**YOUR TASK:** Print nothing but the lines below starting at the line that holds "object is a [Fault]. *)" and ending at the line that holds "Definition S_ISLNK (mode", including both, each exactly as written.

**SUPPLIED ENTRIES:**
(* ===== verification/Vfs.v ===== *)
(** * The virtual file system: names, paths and mounts (kernel/fs/vfs.c)

    The state is the dentries and mounts by address, the dentry cache, the
    list of unused dentries, and the state [F] of the file systems below, which
    are the class [Fs].  Both file systems answer a lookup with the dentry they
    were given; the code allows another one, and so does the class.  Every
    allocation asks [vmem] whether there is memory; following NULL or a freed
    object is a [Fault]. *)

From S2P Require Import Prelude StateM Hash Tmpfs.

Local Open Scope Z_scope.

(** include/libc/errno.h *)
Definition EPERM : Z := 1.
Definition ENOTDIR : Z := 20.
Definition ELOOP : Z := 40.

(** fs/vfs.c, fs/vfs.h: limits and flags *)
Definition MAX_SYMLINKS : nat := 8.
Definition VFS_HASH_MIN : Z := 256.
Definition VFS_HASH_MAX : Z := Z.shiftl 1 18.
Definition LOOKUP_FOLLOW : Z := 1.
Definition LOOKUP_DIRECTORY : Z := 2.
Definition DCACHE_MOUNTED : Z := 1.
Definition MS_NOUSER : Z := 2.
Definition MAY_READ : Z := 1.
Definition MAY_WRITE : Z := 2.
Definition MAY_EXEC : Z := 4.
Definition S_ISLNK (mode : Z) : bool := Z.land mode S_IFMT =? S_IFLNK.
Definition SLASH : Z := 47.

(** The operations of a file system: the inode of a directory and a name give
    an error, or another dentry (0: the one that was passed) and the inode (0:
    there is none); the mode and the owners of an inode; the target of a link;
    a new directory; the super block and root inode of a new mount of a type, a
    device and data; the end of a super block. *)
Class Fs (F : Type) := {
  fs_lookup : Z -> list Z -> F -> outcome ((Z + (Z * Z)) * F);
  fs_attr : F -> Z -> option (Z * Z * Z);
  fs_readlink : Z -> F -> outcome (Z + list Z);
  fs_mkdir : Z -> Z -> list Z -> Z -> F -> outcome ((Z + Z) * F);
  fs_mount : list Z -> option (list Z) -> option (list Z) -> F -> outcome ((Z + (Z * Z)) * F);
  fs_kill_sb : Z -> F -> outcome F
}.
Lemma tmpfs_path_lookup_correct_witness :
  exists r s', @vfs_path_lookup tst (@tmpfs_fs demo_heap) 2 [SLASH; 97] 0 (2, 1) (demo_vfs demo_file) = Ok (r, s') /\
    @found tst (@tmpfs_fs demo_heap) (@tmpfs_tree demo_heap demo_file demo_file_ok) 0 (demo_vfs demo_file) 2 (Mnt 1 1 0 0 0 [] 2) 100 r s' /\ fs_ok (fsys s') /\ frozen demo_file (fsys s').
Proof.
  pose proof (@tmpfs_path_lookup_correct demo_heap (demo_vfs demo_file) [SLASH; 97] 0 (2, 1) (Mnt 1 1 0 0 0 [] 2) (Dent 0 [SLASH] true 10 DCACHE_NONE 1 []) demo_file_ok
    (demo_vinv demo_file demo_file_ok (proj1 demo_live)) (demo_held demo_file) eq_refl (fun E => ltac:(discriminate E)) (or_introl eq_refl)) as L.
  cbn zeta in L. cbn [vd_inode] in L. change (fsys (demo_vfs demo_file)) with demo_file in L. rewrite demo_walk in L. exact L.
Defined.

Lemma tmpfs_relative_link_faults_witness : @vfs_path_lookup tst (@tmpfs_fs demo_heap) 9 [SLASH; 97] LOOKUP_FOLLOW (2, 1) (demo_vfs demo_link) = Fault.
Proof.
  destruct (inodes demo_link !! 100) as [iy|] eqn:Ey; [|vm_compute in Ey; discriminate Ey]. pose proof Ey as E. vm_compute in E. injection E as E.
  apply (@tmpfs_relative_link_faults demo_heap (demo_vfs demo_link) [SLASH; 97] LOOKUP_FOLLOW (2, 1) (Mnt 1 1 0 0 0 [] 2) (Dent 0 [SLASH] true 10 DCACHE_NONE 1 []) [97] [] 100 iy [98; 99] 9 demo_link_ok
    (demo_vinv demo_link demo_link_ok (proj2 demo_live)) (demo_held demo_link)); try exact Ey; try (by rewrite <- E); done.
Defined.
Lemma start_over_unfold fuel bowler_name m :
  start_over fuel bowler_name m =
  if match_over m then Some (m, Raised)
  else if (day_overs_scheduled m =? 0) || (day_overs_scheduled m <=? overs_in_day m) then
    Some (start_new_day m, NewDay)
  else
    let batting_team := _batting_team m in
    let bowling_team := _bowling_team m in
    let m := select_bowler bowler_name m in
    match bowler m with
    | None => Some (showerror "Error" "Invalid bowler selected" m, Rejected)
    | Some b =>
        let bname := Player.name (get_player b m) in
        let m := enter_tallies b m in
        if 2 <=? tally (bowler_overs_session m) bname then
          Some (showerror "Error"
                  (bowler_name +:+ " has already bowled 2 overs this session.") m, Rejected)
        else if 4 <=? tally (bowler_overs_today m) bname then
          Some (showerror "Error"
                  (bowler_name +:+ " has already bowled 4 overs today.") m, Rejected)
        else if bool_decide (Some bowler_name = last_bowler m) then
          Some (showerror "Error" "Bowler cannot bowl consecutive overs." m, Rejected)
        else
          let m := set_current_over_legal_balls 0 m in
          let m := set__limits_session_number (session_number m) m in
          match over_loop fuel b batting_team bowling_team 0 m with
          | None => None
          | Some (m, LoopReturn) => Some (m, Stopped)
          | Some (m, LoopRaise) => Some (m, Raised)
          | Some (m, LoopDone) =>
              Some (end_of_over bowler_name b batting_team bowling_team m, OverBowled)
          end
    end.
Proof. unfold start_over, select_bowler, enter_tallies. reflexivity. Qed.

Lemma select_bowler_inv bowler_name m : Inv m -> Inv (select_bowler bowler_name m).
Proof.
  intros [Hw Hs Ht Hm Hth Hi H1 H2 H3 H4 Ha Hb He Ho]. unfold select_bowler. cbv zeta.
  destruct (negb _); split; cbn; auto. apply zero_tally_bounded; lia.
Qed.

Lemma enter_tallies_inv b m : Inv m -> Inv (enter_tallies b m).
Proof.
  intros [Hw Hs Ht Hm Hth Hi H1 H2 H3 H4 Ha Hb He Ho]. unfold enter_tallies.
  split; cbn; auto; apply setdefault0_bounded; auto; lia.
Qed.

Lemma enter_tallies_name b b' m :
  Player.name (get_player b' (enter_tallies b m)) = Player.name (get_player b' m).
Proof. reflexivity. Qed.

Theorem start_over_inv fuel bowler_name m m' st :
  Inv m -> start_over fuel bowler_name m = Some (m', st) -> Inv m'.
Proof.
  intros HI. rewrite start_over_unfold.
  destruct (match_over m); [intros [= <- <-]; exact HI|].
  destruct (_ || _); [intros [= <- <-]; apply start_new_day_step, HI|].
  cbv zeta.
  pose proof (select_bowler_inv bowler_name m HI) as I1.
  set (m1 := select_bowler bowler_name m) in *. clearbody m1.
  destruct (bowler m1) as [b|]; [|intros [= <- <-]; apply showerror_step, I1].
  pose proof (enter_tallies_inv b m1 I1) as I2.
  set (bname := Player.name (get_player b m1)).
  assert (Hbn : bname = Player.name (get_player b (enter_tallies b m1))) by reflexivity.
  set (m2 := enter_tallies b m1) in *. clearbody m2 bname.
  destruct (2 <=? _) eqn:E2; [intros [= <- <-]; apply showerror_step, I2|].
  destruct (4 <=? _) eqn:E4; [intros [= <- <-]; apply showerror_step, I2|].
  destruct (bool_decide _); [intros [= <- <-]; apply showerror_step, I2|].
  apply Z.leb_gt in E2, E4.
  set (m3 := set__limits_session_number _ _).
  assert (I3 : Inv m3).
  { subst m3. destruct I2 as [Hw Hs Ht Hm Hth Hi H1 H2 H3 H4 Ha Hb He Ho].
    split; cbn; auto. }
  assert (E2' : tally (bowler_overs_session m3) (Player.name (get_player b m3)) < 2).
  { subst m3 bname. exact E2. }
  assert (E4' : tally (bowler_overs_today m3) (Player.name (get_player b m3)) < 4).
  { subst m3 bname. exact E4. }
  clearbody m3.
  destruct (over_loop fuel b _ _ 0 m3) as [[m4 ex]|] eqn:EL; [|discriminate].
  apply over_loop_ok in EL.
  destruct ex; intros [= <- <-].
  - assert (I4 : Inv m4) by (apply (keep_step m3); assumption).
    destruct EL as [SC _].
    apply end_of_over_inv; [exact I4 | |].
    + rewrite (same_core_bowler_name b m3 m4 SC), (sc_session _ _ SC). exact E2'.
    + rewrite (same_core_bowler_name b m3 m4 SC), (sc_today _ _ SC). exact E4'.
  - apply EL, I3.
  - apply (keep_step m3); assumption.
Qed.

**ANSWER TO THIS TASK:**
    object is a [Fault]. *)

From S2P Require Import Prelude StateM Hash Tmpfs.

Local Open Scope Z_scope.

(** include/libc/errno.h *)
Definition EPERM : Z := 1.
Definition ENOTDIR : Z := 20.
Definition ELOOP : Z := 40.

(** fs/vfs.c, fs/vfs.h: limits and flags *)
Definition MAX_SYMLINKS : nat := 8.
Definition VFS_HASH_MIN : Z := 256.
Definition VFS_HASH_MAX : Z := Z.shiftl 1 18.
Definition LOOKUP_FOLLOW : Z := 1.
Definition LOOKUP_DIRECTORY : Z := 2.
Definition DCACHE_MOUNTED : Z := 1.
Definition MS_NOUSER : Z := 2.
Definition MAY_READ : Z := 1.
Definition MAY_WRITE : Z := 2.
Definition MAY_EXEC : Z := 4.
Definition S_ISLNK (mode : Z) : bool := Z.land mode S_IFMT =? S_IFLNK.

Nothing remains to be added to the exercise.